━━ Extracted information

(** A run shows the results when the flag was already set or the button is
    pressed in that run. *)
Lemma shows_results_update (pressed : bool) (st : session_state) :
  shows_results (update_session pressed st) = shows_results st || pressed.
Proof.
  unfold update_session, shows_results.
  destruct (ss_get st RUN_PIPELINE) as [b|] eqn:E; cbn [is_some].
  - destruct pressed.
    + rewrite ss_get_set_same. now rewrite orb_true_r.
    + rewrite E. now rewrite orb_false_r.
  - destruct pressed.
    + now rewrite ss_get_set_same.
    + now rewrite ss_get_set_same.
Qed.

Lemma update_session_other (pressed : bool) (st : session_state) (k : pystr) :
  k <> RUN_PIPELINE -> ss_get (update_session pressed st) k = ss_get st k.
Proof.
  intros Hk. unfold update_session.
  destruct (is_some (ss_get st RUN_PIPELINE)), pressed;
    now rewrite ?ss_get_set_other by exact Hk.
Qed.

(** X6. Over the successive runs of a session, a run renders the results
    exactly when the flag was set when the session began or the button has
    been pressed in that run or in an earlier one: once shown, the results
    stay. The runs never touch another key of the session state. *)
Theorem results_stay_once_run (presses : list bool) :
  forall (st : session_state) (k : nat),
    (nth_error (session presses st) k = Some true <->
     (k < length presses)%nat /\
     (shows_results st = true \/
      exists j, (j <= k)%nat /\ nth_error presses j = Some true)) /\
    length (session presses st) = length presses /\
    forall key p, key <> RUN_PIPELINE ->
      ss_get (update_session p st) key = ss_get st key.
Proof.
  induction presses as [|p presses IH]; intros st k.
  - split; [|split; [reflexivity|intros; now apply update_session_other]].
    cbn. split.
    + destruct k; discriminate.
    + intros [H _]. lia.
  - destruct (IH (update_session p st) (pred k)) as [IHk [IHlen _]].
    split; [|split; [|intros; now apply update_session_other]].
    + cbn [session script_run length].
      destruct k as [|k]; cbn [nth_error pred] in *.
      * rewrite shows_results_update. split.
        -- intros [= H]. split; [lia|].
           apply orb_true_iff in H. destruct H as [H|H]; [now left|].
           right. exists 0%nat. subst p. now split.
        -- intros [_ [H|[j [Hj Hp]]]].
           ++ now rewrite H.
           ++ assert (j = 0%nat) by lia. subst j. cbn in Hp.
              injection Hp as ->. now rewrite orb_true_r.
      * rewrite IHk, shows_results_update. split.
        -- intros [Hk [H|[j [Hj Hp]]]]; (split; [lia|]).
           ++ apply orb_true_iff in H. destruct H as [H|H]; [now left|].
              right. exists 0%nat. subst p. split; [lia|reflexivity].
           ++ right. exists (S j). split; [lia|exact Hp].
        -- intros [Hk [H|[j [Hj Hp]]]]; (split; [lia|]).
           ++ left. now rewrite H.
           ++ destruct j as [|j]; cbn in Hp.
              ** injection Hp as ->. left. now rewrite orb_true_r.
              ** right. exists j. split; [lia|exact Hp].
    + cbn [session script_run length]. now rewrite IHlen.
Qed.

(** Two runs without a press, one with, two without. *)
Example session_example :
  session [false; false; true; false; false] [] = [false; false; true; true; true].
Proof. reflexivity. Qed.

━━━━

Exercise description —
Nothing but the lines from the first line of the data through the line with "stay. The runs" should be returned, exactly as they appear, both ends included.

Result of this task —
(** A run shows the results when the flag was already set or the button is
    pressed in that run. *)
Lemma shows_results_update (pressed : bool) (st : session_state) :
  shows_results (update_session pressed st) = shows_results st || pressed.
Proof.
  unfold update_session, shows_results.
  destruct (ss_get st RUN_PIPELINE) as [b|] eqn:E; cbn [is_some].
  - destruct pressed.
    + rewrite ss_get_set_same. now rewrite orb_true_r.
    + rewrite E. now rewrite orb_false_r.
  - destruct pressed.
    + now rewrite ss_get_set_same.
    + now rewrite ss_get_set_same.
Qed.

Lemma update_session_other (pressed : bool) (st : session_state) (k : pystr) :
  k <> RUN_PIPELINE -> ss_get (update_session pressed st) k = ss_get st k.
Proof.
  intros Hk. unfold update_session.
  destruct (is_some (ss_get st RUN_PIPELINE)), pressed;
    now rewrite ?ss_get_set_other by exact Hk.
Qed.

(** X6. Over the successive runs of a session, a run renders the results
    exactly when the flag was set when the session began or the button has
    been pressed in that run or in an earlier one: once shown, the results
    stay. The runs never touch another key of the session state. *)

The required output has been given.